Chemokine receptor inhibitors for prevention of cancer metastasis

CXCR-1 N-terminal peptide bound to IL-8

CXCR-1 N-terminal peptide bound to IL-8

In our October 31, 2013 blog article, we discussed recent structural studies of the chemokine receptors CCR5 and CXCR4. We discussed the implications of these studies for the treatment of HIV/AIDS, especially using the CCR5 inhibitor maraviroc (Pfizer’s Selzentry/Celsentri). As discussed in the article, researchers are utilizing the structural studies of CCR5 and CXCR4 to develop improved HIV entry inhibitors that target these chemokine receptors.

Meanwhile, other researchers have been studying the role of chemokine receptors in cancer biology, and the potential use of chemokine receptor antagonists in cancer treatment.

CCR5 antagonists as potential treatments for metastatic breast cancer

One group of researchers, led by Richard G. Pestell, M.D., Ph.D. (Thomas Jefferson University, Philadelphia, PA) has been studying expression of CCR5 and its ligand CCL5 (also known as RANTES) and their role in breast cancer biology and pathogenesis. Their report of this study was published in the August 1, 2012 issue of Cancer Research.

These researchers first studied the combined expression of CCL5 and CCR5 in various subtypes of breast cancer, by analyzing a microarray database of over 2,000 human breast cancer samples. (The database was compiled from 27 independent studies). They found that CCL5/CCR5 expression was preferentially expressed in the basal and HER-2 positive subpopulations of human breast cancer.

Because of the high level of unmet medical need in treatment of basal breast cancer, the authors chose to focus their study on this breast cancer subtype. As the researchers point out, patients with basal breast cancer have increased risk of metastasis and low survival rates. Basal tumors in most cases do not express either androgen receptors, estrogen receptors (ERs), or HER-2. They thus cannot be treated with such standard receptor-targeting breast cancer therapeutics as tamoxifen, aromatase inhibitors, or trastuzumab. The only treatment options are cytotoxic chemotherapy, radiation, and/or surgery. However, these treatments typically results in early relapse and metastasis.
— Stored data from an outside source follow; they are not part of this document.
(* ===== verification/Rpc.v ===== *)
(** * Requests and replies (server_ops.c, libnetconf)

    NETCONF requests and replies belong to libnetconf, as does the dispatch of a
    request to the datastores, whose callbacks are those of
    ofconfig-datastore.c: class [NcRpc].  srv_process_rpc() of server_ops.c is
    what the server adds. *)

From S2P Require Import Prelude.
From S2P Require Import Agents.

(** What ncds_apply_rpc2all() returns. *)
Inductive apply_result (R : Type) :=
| ReplyNull
| NCDS_RPC_NOT_APPLICABLE
| Reply (r : R).
Arguments ReplyNull {_}.
Arguments NCDS_RPC_NOT_APPLICABLE {_}.
Arguments Reply {_} _.

(** [dev] is the state of the datastores.  A dump is a C string; dumping and
    building again gives the same message. *)
Class NcRpc {NS : NcSession} := {
  nc_rpc : Type;
  nc_reply : Type;
  dev : Type;
  nc_rpc_dump : nc_rpc → string;
  nc_rpc_build : string → nc_session → option nc_rpc;
  nc_reply_dump : nc_reply → option string;
  nc_reply_build : string → option nc_reply;
  nc_reply_error : nc_err → nc_reply;
  nc_reply_ok : nc_reply;
  ncds_apply_rpc2all : nc_session → option nc_rpc → M dev (apply_result nc_reply);
  nc_session_get_cpblts_default : list string;
  rpc_roundtrip r ses : nc_rpc_build (nc_rpc_dump r) ses = Some r;
  reply_roundtrip r d : nc_reply_dump r = Some d → nc_reply_build d = Some r;
  rpc_dump_nonul r : nonul (String.list_ascii_of_string (nc_rpc_dump r));
  reply_dump_nonul r d : nc_reply_dump r = Some d → nonul (String.list_ascii_of_string d);
  error_dumps e : is_Some (nc_reply_dump (nc_reply_error e));
  default_nonul : Forall (λ c, nonul (String.list_ascii_of_string c)) nc_session_get_cpblts_default
}.

Section rpc.
Context {NS : NcSession} {NR : NcRpc}.

Definition not_applicable : nc_err :=
  set_msg "Request is not applicable to the data managed by the server"
    (nc_err_new NC_ERR_OP_FAILED).

Definition srv_process_rpc (session : nc_session) (rpc : option nc_rpc)
  : M dev (apply_result nc_reply) :=
  r ← ncds_apply_rpc2all session rpc;
  match r with
  | ReplyNull => mret (Reply (nc_reply_error (nc_err_new NC_ERR_OP_FAILED)))
  | NCDS_RPC_NOT_APPLICABLE => mret (Reply (nc_reply_error not_applicable))
  | Reply r => mret (Reply r)
  end.

(** err = nc_err_new(...); nc_err_set(...); nc_reply_error(err) of the agents' calls *)
Definition op_failed (errmsg : option string) : nc_reply :=
  nc_reply_error (match errmsg with
                  | Some m => set_msg m (nc_err_new NC_ERR_OP_FAILED)
                  | None => nc_err_new NC_ERR_OP_FAILED
                  end).

(** It always has a reply. *)
Definition processed (session : nc_session) (rpc : option nc_rpc) : M dev nc_reply :=
  r ← ncds_apply_rpc2all session rpc;
  mret match r with
       | ReplyNull => nc_reply_error (nc_err_new NC_ERR_OP_FAILED)
       | NCDS_RPC_NOT_APPLICABLE => nc_reply_error not_applicable
       | Reply r => r
       end.

Lemma srv_process_rpc_eq session rpc d :
  srv_process_rpc session rpc d = (r ← processed session rpc; mret (Reply r)) d.
Proof.
  unfold srv_process_rpc, processed, mbind, M_bind.
  by destruct (ncds_apply_rpc2all session rpc d) as [[[] ?]| |].
Qed.
End rpc.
The basal breast cancer subpopulation shows a high degree of overlap with triple-negative (TN) breast cancer. We discussed TN breast cancer, and research aimed at defining subtypes and driver signaling pathways, in our August 2, 2011 article on this blog. In that article, we noted that TN breast cancers include two basal-like subtypes, at least according to one study. Other researchers found that 71% of TN breast cancers are of basal-like subtype, and that 77% of basal-like tumors are TN. A good part of the problem is that there is no accepted definition of basal-like breast cancers, and how best to define such tumors is controversial. However, both the TN and the basal subpopulations are very difficult to treat and have poor prognoses. It is thus crucial to find novel treatment strategies for these subpopulations of breast cancer.
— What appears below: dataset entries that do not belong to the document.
(* ===== verification/SocketFacts.v ===== *)
(** * Facts on sockets

    Encodings and their inverses, what recv(), recv_msg() and send() do to the
    queues of a connection, for any way the kernel cuts the stream. *)

From S2P Require Import Prelude.
From S2P Require Import OvsFacts.
From S2P Require Import Agents.
From S2P Require Import Rpc.
From S2P Require Import Sockets.
From S2P Require Import ServerSocket.

(** ** Encodings *)
Lemma bytes_of_some bs : bytes_of (Some <$> bs) = Some bs.
Proof. by apply mapM_fmap_Some. Qed.

Lemma overwrite_all bs mem : length bs = length mem → overwrite bs mem = Some <$> bs.
Proof. intros H. unfold overwrite. by rewrite drop_ge, app_nil_r by lia. Qed.

Section load.
Context {St : Type}.

Lemma load_uint_eq bs (s : St) : load_uint (Some <$> bs) s = Done (le_combine bs, s).
Proof. unfold load_uint. by rewrite bytes_of_some. Qed.

Lemma load_uint_run n z (s : St) : (0 ≤ z < 2 ^ (Z.of_nat n * 8))%Z →
  load_uint (Some <$> le_split n z) s = Done (z, s).
Proof.
  intros Hz. by rewrite load_uint_eq, le_combine_split, Z.mod_small by done.
Qed.

Lemma load_int_run z (s : St) : (- 2 ^ 31 ≤ z < 2 ^ 31)%Z →
  load_int (Some <$> enc_int z) s = Done (z, s).
Proof.
  intros Hz. unfold load_int, enc_int. rewrite (bind_run _ _ _ _ _ (load_uint_eq _ _)).
  rewrite le_combine_split. unfold mret, M_ret. do 2 f_equal.
  destruct (decide (0 ≤ z)%Z).
  - rewrite Z.mod_small by lia. by rewrite (proj2 (Z.ltb_lt _ _)) by lia.
  - replace (z mod 2 ^ (Z.of_nat 4 * 8))%Z with (z + 2 ^ 32)%Z.
    + rewrite (proj2 (Z.ltb_ge _ _)) by lia. lia.
    + apply Z.mod_unique with (q := (-1)%Z); lia.
Qed.
End load.

Lemma enc_int_length z : length (enc_int z) = 4.
Proof. apply length_le_split. Qed.
Lemma enc_short_length z : length (enc_short z) = 2.
Proof. apply length_le_split. Qed.

Definition c_string (s : string) : Prop := nonul (String.list_ascii_of_string s).

Lemma ascii_byte_nul a : Ascii.byte_of_ascii a = Init.Byte.x00 → a = NUL.
Proof.
  intros H. rewrite <-(Ascii.ascii_of_byte_of_ascii a), H. done.
Qed.

Lemma mem_string_enc {St} s rest (st : St) : c_string s →
  mem_string ((Some <$> enc_str s) ++ rest) st = Done (s, st).
Proof.
  unfold c_string, enc_str, String.list_byte_of_string.
  induction s as [|a s IH]; simpl; [done|].
  intros [Ha Hs]%Forall_cons. rewrite bool_decide_eq_false_2.
  - rewrite (bind_run _ _ _ _ _ (IH Hs)). by rewrite Ascii.ascii_of_byte_of_ascii.
  - intros H%ascii_byte_nul. done.
Qed.

Lemma enc_str_nonempty s : enc_str s ≠ [].
Proof. unfold enc_str. by destruct (String.list_byte_of_string s). Qed.

Lemma enc_str_length s : length (enc_str s) = S (String.length s).
Proof.
  unfold enc_str, String.list_byte_of_string. rewrite length_app, length_map. simpl.
  induction s as [|a s IH]; simpl in *; lia.
Qed.

(** ** Queues *)
Definition solid (q : list (list byte)) : Prop := Forall (λ c, c ≠ []) q.

Lemma drop_bytes_concat n : ∀ q, concat (drop_bytes n q) = drop n (concat q).
Proof.
  intros q. revert n. induction q as [|c q IH]; intros n; simpl.
  - by destruct n.
  - case_bool_decide as Hn; simpl.
    + rewrite drop_app_le by lia. done.
    + rewrite IH, drop_app_ge by lia. done.
Qed.

Lemma drop_bytes_solid n : ∀ q, solid q → solid (drop_bytes n q).
Proof.
  intros q. revert n. induction q as [|c q IH]; intros n; simpl; [done|].
  intros [Hc Hq]%Forall_cons. case_bool_decide as Hn; [|by apply IH].
  constructor; [|done]. intros H%(f_equal length). rewrite length_drop in H. simpl in H. lia.
Qed.

Lemma drop_bytes_app n : ∀ q r, n ≤ length (concat q) → solid r →
  drop_bytes n (q ++ r) = drop_bytes n q ++ r.
Proof.
  intros q. revert n. induction q as [|c q IH]; intros n r; simpl.
  - intros Hn Hr. assert (n = 0) as -> by lia. destruct r as [|d r]; simpl; [done|].
    apply Forall_cons in Hr as [Hd _]. rewrite bool_decide_eq_true_2; [done|].
    destruct d; simpl; [done|lia].
  - rewrite length_app. intros Hn Hr. case_bool_decide; [done|]. apply IH; [lia|done].
Qed.

Lemma drop_bytes_all q : drop_bytes (length (concat q)) q = [].
Proof.
  induction q as [|c q IH]; simpl; [done|]. rewrite length_app, bool_decide_eq_false_2 by lia.
  by replace (length c + length (concat q) - length c) with (length (concat q)) by lia.
Qed.

Lemma solid_concat q : solid q → q ≠ [] → concat q ≠ [].
Proof. destruct q as [|[|b c] q]; try done. intros [? _]%Forall_cons; done. Qed.

(** What a receive returns is a non-empty prefix. *)
Lemma take_prefix j n (q : list (list byte)) : solid q → q ≠ [] → 0 < n →
  ∃ k, take n (concat (take (S j) q)) = take k (concat q) ∧ 0 < k ≤ n ∧ k ≤ length (concat q).
Proof.
  intros Hq Hne Hn. destruct q as [|c q]; [done|]. apply Forall_cons in Hq as [Hc _].
  exists (length (take n (concat (take (S j) (c :: q))))).
  assert (take n (concat (take (S j) (c :: q))) `prefix_of` concat (c :: q)) as Hp.
  { transitivity (concat (take (S j) (c :: q))); [apply prefix_take|].
    exists (concat (drop (S j) (c :: q))). by rewrite <-concat_app, take_drop. }
  destruct Hp as [r Hr]. split; [|split].
  - by rewrite Hr, take_app_length.
  - rewrite length_take. simpl. rewrite length_app. destruct c; [done|]. simpl. lia.
  - rewrite Hr, length_app. lia.
Qed.

Lemma take_exact j (c : list byte) q : take (length c) (concat (take (S j) (c :: q))) = c.
Proof. simpl. by rewrite take_app_length. Qed.

(** No interrupted and no failing receive lies ahead. *)
Definition calm (l : list recv_event) : Prop := Forall (λ e, ∃ j, e = Take j) l.

Lemma calm_tail l : calm l → calm (tail l).
Proof. by intros [|]; simpl; [constructor|]. Qed.

Lemma sys_recv_exact e fd bs rest c (n : net) :
  n_conns n !! fd = Some c → rx e c = bs :: rest → calm (n_sched n) → solid (bs :: rest) →
  sys_recv e fd (length bs) n =
    Done (Some (Received bs), Net (<[fd := set_rx e rest c]> (n_conns n)) (tail (n_sched n))).
Proof.
  intros Hc Hq Hcalm Hs. unfold sys_recv. rewrite Hc, Hq. apply Forall_cons in Hs as [_ Hs].
  assert (drop_bytes (length bs) (bs :: rest) = rest) as Hd.
  { simpl. rewrite bool_decide_eq_false_2, Nat.sub_diag by lia.
    apply (drop_bytes_app 0 [] rest); [simpl; lia|done]. }
  destruct (n_sched n) as [|ev sch].
  - by rewrite take_exact, Hd.
  - apply Forall_cons in Hcalm as [[j ->] _]. by rewrite take_exact, Hd.
Qed.

(** Any receive returns a non-empty part of what is there. *)
Lemma sys_recv_part e fd q c k (n : net) :
  n_conns n !! fd = Some c → rx e c = q → calm (n_sched n) → solid q → q ≠ [] → 0 < k →
  ∃ m, sys_recv e fd k n =
      Done (Some (Received (take m (concat q))),
        Net (<[fd := set_rx e (drop_bytes m q) c]> (n_conns n)) (tail (n_sched n))) ∧
    0 < m ≤ k ∧ m ≤ length (concat q).
Proof.
  intros Hc Hq Hcalm Hs Hne Hk. unfold sys_recv. rewrite Hc, Hq.
  assert (∀ j, ∃ m, take k (concat (take (S j) q)) = take m (concat q) ∧
    length (take m (concat q)) = m ∧ 0 < m ≤ k ∧ m ≤ length (concat q)) as Hj.
  { intros j. destruct (take_prefix j k q Hs Hne Hk) as (m & H1 & H2 & H3).
    exists m. split; [done|]. rewrite length_take. lia. }
  destruct (n_sched n) as [|ev sch].
  - destruct (Hj (length q)) as (m & H1 & H2 & H3). exists m. split; [|done].
    destruct q as [|d q]; [done|]. by rewrite H1, H2.
  - apply Forall_cons in Hcalm as [[j ->] _].
    destruct (Hj j) as (m & H1 & H2 & H3). exists m. split; [|done].
    destruct q as [|d q]; [done|]. by rewrite H1, H2.
Qed.

(** ** Receiving, on either side

    [st q sch] is the state of a process with the queue q before it: receiving
    returns parts of q, and whole pieces when it asks for their length. *)
Record receiver {St} (recv : nat → M St recv_result)
  (st : list (list byte) → list recv_event → St) : Prop := {
  rv_exact bs rest sch : calm sch → solid (bs :: rest) →
    recv (length bs) (st (bs :: rest) sch) = Done (Received bs, st rest (tail sch));
  rv_part q k sch : calm sch → solid q → q ≠ [] → 0 < k →
    ∃ m, recv k (st q sch) = Done (Received (take m (concat q)), st (drop_bytes m q) (tail sch)) ∧
      0 < m ≤ k ∧ m ≤ length (concat q) }.

Section receive.
Context {SL : SocketLib} {St : Type} (recv : nat → M St recv_result).
Context (st : list (list byte) → list recv_event → St) (Hrv : receiver recv st).

Lemma recv_var_exact mem bs rest sch :
  length bs = length mem → calm sch → solid (bs :: rest) →
  recv_var recv mem (st (bs :: rest) sch) = Done (Some <$> bs, st rest (tail sch)).
Proof using Hrv.
  intros Hlen Hcalm Hq. unfold recv_var. rewrite <-Hlen.
  rewrite (bind_run _ _ _ _ _ (rv_exact _ _ Hrv _ _ _ Hcalm Hq)). by rewrite overwrite_all.
Qed.

Lemma recv_buf_exact len bs rest sch :
  Z.of_nat (length bs) = len → malloc_ok len = true → calm sch → solid (bs :: rest) →
  recv_buf recv len (st (bs :: rest) sch) = Done (Some (Some <$> bs), st rest (tail sch)).
Proof using Hrv.
  intros Hlen Hm Hcalm Hq. unfold recv_buf. rewrite Hm.
  erewrite bind_run; [done|]. apply recv_var_exact; try done.
  unfold uninit. rewrite length_replicate. lia.
Qed.

Lemma recv_msg_loop_exact rest : ∀ fuel q msg sch,
  calm sch → solid (q ++ rest) → length (concat q) < fuel →
  ∃ sch', recv_msg_loop recv fuel (length msg + length (concat q)) msg (st (q ++ rest) sch) =
      Done (inr (msg ++ concat q), st rest sch') ∧ calm sch'.
Proof using Hrv.
  induction fuel as [|f IH]; intros q msg sch Hcalm Hs Hf; [lia|].
  pose proof Hs as [Hq Hr]%Forall_app. cbn [recv_msg_loop].
  destruct (decide (q = [])) as [->|Hne].
  - rewrite bool_decide_eq_false_2 by (simpl; lia). exists sch. simpl. by rewrite app_nil_r.
  - pose proof (solid_concat q Hq Hne) as Hne'.
    assert (0 < length (concat q)) as Hpos by (destruct (concat q); [done|simpl; lia]).
    rewrite bool_decide_eq_true_2 by lia.
    replace (length msg + length (concat q) - length msg) with (length (concat q)) by lia.
    destruct (rv_part _ _ Hrv (q ++ rest) (length (concat q)) sch)
      as (m & Hrun & Hm1 & Hm2); try done.
    { by destruct q. }
    rewrite (bind_run _ _ _ _ _ Hrun).
    rewrite concat_app, take_app_le by lia.
    destruct (take m (concat q)) as [|b bs] eqn:E.
    { apply (f_equal length) in E. rewrite length_take in E. simpl in E. lia. }
    rewrite <-E. rewrite drop_bytes_app by (done || lia).
    destruct (IH (drop_bytes m q) (msg ++ take m (concat q)) (tail sch)) as (sch' & Hloop & Hc').
    + by apply calm_tail.
    + apply Forall_app. split; [by apply drop_bytes_solid|done].
    + rewrite drop_bytes_concat, length_drop. lia.
    + exists sch'. split; [|done]. rewrite drop_bytes_concat in Hloop.
      rewrite <-app_assoc, take_drop in Hloop. etransitivity; [|exact Hloop].
      f_equal. rewrite length_app, length_take, length_drop. lia.
Qed.

Lemma recv_msg_exact fuel len q rest sch :
  Z.of_nat (length (concat q)) = len → length (concat q) < fuel → malloc_ok len = true →
  calm sch → solid (q ++ rest) →
  ∃ sch', recv_msg recv fuel len (st (q ++ rest) sch) = Done (inr (concat q), st rest sch') ∧
    calm sch'.
Proof using Hrv.
  intros <- Hf Hm Hcalm Hq. unfold recv_msg. rewrite Hm, Nat2Z.id.
  by apply (recv_msg_loop_exact rest fuel q []).
Qed.
End receive.

Section facts.
Context {NS : NcSession} {NR : NcRpc} {SL : SocketLib}.
Implicit Types (s : server) (c : conn).

(** ** The server and one connection *)
Definition at_conn (fd : Z) (c : conn) (sch : list recv_event) (s : server) : server :=
  set_net (Net (<[fd := c]> (n_conns (sv_net s))) sch) s.

Definition take_in (q : list (list byte)) (c : conn) : conn := set_rx AtServer q c.
Definition put_out (bs : list byte) (c : conn) : conn :=
  Conn (c_in c) (c_out c ++ send_split bs) (c_hup c) (c_shut c).
Definition put_all (l : list (list byte)) (c : conn) : conn :=
  Conn (c_in c) (c_out c ++ (l ≫= send_split)) (c_hup c) (c_shut c).

Lemma at_conn_id fd c s : n_conns (sv_net s) !! fd = Some c →
  at_conn fd c (n_sched (sv_net s)) s = s.
Proof.
  intros H. destruct s as [? ? ? ? ? [cs l] ?]. unfold at_conn. simpl in *.
  by rewrite insert_id.
Qed.

Lemma srv_send_run fd bs c sch s :
  srv_send fd bs (at_conn fd c sch s) = Done (tt, at_conn fd (put_out bs c) sch s).
Proof.
  unfold srv_send, on_net, sys_send. simpl. rewrite lookup_insert_eq.
  unfold at_conn, set_net, set_conn. simpl. by rewrite insert_insert_eq.
Qed.

Lemma on_net_run {A} (m : M net A) s a n :
  m (sv_net s) = Done (a, n) → on_net m s = Done (a, set_net n s).
Proof. unfold on_net. by intros ->. Qed.

(** A message the kernel delivers in one piece is received as a whole. *)
Lemma srv_recv_run fd bs rest c sch s :
  c_in c = bs :: rest → calm sch → solid (bs :: rest) →
  srv_recv fd (length bs) (at_conn fd c sch s) =
    Done (Received bs, at_conn fd (take_in rest c) (tail sch) s).
Proof.
  intros Hin Hcalm Hq. unfold srv_recv.
  erewrite bind_run.
  2:{ apply on_net_run, (sys_recv_exact AtServer fd bs rest c); simpl; try done.
      apply lookup_insert_eq. }
  simpl. unfold at_conn, set_net, take_in. simpl. by rewrite insert_insert_eq.
Qed.

Lemma srv_receiver fd c s : receiver (srv_recv fd) (λ q sch, at_conn fd (take_in q c) sch s).
Proof.
  constructor.
  - intros bs rest sch Hcalm Hq. by apply (srv_recv_run fd bs rest (take_in (bs :: rest) c)).
  - intros q k sch Hcalm Hq Hne Hk.
    destruct (sys_recv_part AtServer fd q (take_in q c) k (sv_net (at_conn fd (take_in q c) sch s)))
      as (m & Hrun & Hm); try done; [apply lookup_insert_eq|].
    exists m. split; [|done]. unfold srv_recv. rewrite (bind_run _ _ _ _ _ (on_net_run _ _ _ _ Hrun)).
    simpl. unfold at_conn, set_net, take_in. simpl. by rewrite insert_insert_eq.
Qed.

Lemma take_in_same c q : c_in c = q → take_in q c = c.
Proof. intros <-. by destruct c. Qed.

Lemma srv_recv_var_run fd mem bs rest c sch s :
  c_in c = bs :: rest → length bs = length mem → calm sch → solid (bs :: rest) →
  srv_recv_var fd mem (at_conn fd c sch s) =
    Done (Some <$> bs, at_conn fd (take_in rest c) (tail sch) s).
Proof.
  intros Hin Hlen Hcalm Hq.
  pose proof (recv_var_exact _ _ (srv_receiver fd c s) mem bs rest sch Hlen Hcalm Hq) as H.
  cbv beta in H. by rewrite (take_in_same c _ Hin) in H.
Qed.

Lemma srv_recv_buf_run fd len bs rest c sch s :
  c_in c = bs :: rest → Z.of_nat (length bs) = len → malloc_ok len = true → calm sch →
  solid (bs :: rest) →
  recv_buf (srv_recv fd) len (at_conn fd c sch s) =
    Done (Some (Some <$> bs), at_conn fd (take_in rest c) (tail sch) s).
Proof.
  intros Hin Hlen Hm Hcalm Hq.
  pose proof (recv_buf_exact _ _ (srv_receiver fd c s) len bs rest sch Hlen Hm Hcalm Hq) as H.
  cbv beta in H. by rewrite (take_in_same c _ Hin) in H.
Qed.

Lemma srv_recv_msg_run fd len q rest c sch s :
  c_in c = q ++ rest → Z.of_nat (length (concat q)) = len → malloc_ok len = true → calm sch →
  solid (q ++ rest) →
  ∃ sch', srv_recv_msg fd len (at_conn fd c sch s) =
      Done (inr (concat q), at_conn fd (take_in rest c) sch' s) ∧ calm sch'.
Proof.
  intros Hin Hlen Hm Hcalm Hq. unfold srv_recv_msg. rewrite bind_gets.
  destruct (recv_msg_exact _ _ (srv_receiver fd c s)
    (recv_fuel len (sv_net (at_conn fd c sch s))) len q rest sch) as (sch' & H & Hc'); try done.
  - unfold recv_fuel. lia.
  - exists sch'. split; [|done]. cbv beta in H. by rewrite (take_in_same c _ Hin) in H.
Qed.

(** on_agents and on_dev do not look at the connections. *)
Lemma on_agents_run {A} (m : M alist A) s a v fd c sch :
  m (sv_agents s) = Done (a, v) →
  on_agents m (at_conn fd c sch s) = Done (a, at_conn fd c sch (set_agents v s)).
Proof. unfold on_agents. simpl. by intros ->. Qed.
Lemma on_dev_run {A} (m : M dev A) s a v fd c sch :
  m (sv_dev s) = Done (a, v) →
  on_dev m (at_conn fd c sch s) = Done (a, at_conn fd c sch (set_dev v s)).
Proof. unfold on_dev. simpl. by intros ->. Qed.
End facts.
Dr. Pestell and his colleagues therefore investigated the role of CCL5/CCR5 signaling in three human basal breast cancer cell lines that express CCR5. They found that CCL5 promoted intracellular calcium (Ca2+) signaling in these cells. The researchers then determined the effects of CCL5/CCR5 signaling in promoting in vitro cell invasion in a 3-dimensional invasion assay. For this assay, the researchers assessed the ability of cells to move from the bottom well of a Transwell chamber, across a membrane and through a collagen plug, in response to CCL5 as a chemoattractant. The researchers found that CCR5-positive cells, but not CCR5-negative cells, showed CCL5-dependent invasion.

The researchers then studied the ability of CCR5 inhibitors to block calcium signaling and in vitro invasion. The agents that they investigated were maraviroc and vicriviroc. Maraviroc (Pfizer’s Selzentry/Celsentri) is the marketed HIV-1 entry inhibitor that we discussed in our October 31, 2013 articleVicriviroc is an experimental HIV-1 inhibitor originally developed by Schering-Plough. Schering-Plough was acquired by Merck in 2009. Merck discontinued development of vicriviroc because the drug failed to meet primary efficacy endpoints in late stage trials.

Pestell et al. found that maraviroc and vicriviroc inhibited calcium responses by 65% and 90%, respectively in one of their CCR5-positive basal cell breast cancer lines, and gave similar results in another cell line. The researchers then found that  in two different CCR5-positive basal breast cancer cell lines, both maraviroc and vicriviroc inhibited in vitro invasion.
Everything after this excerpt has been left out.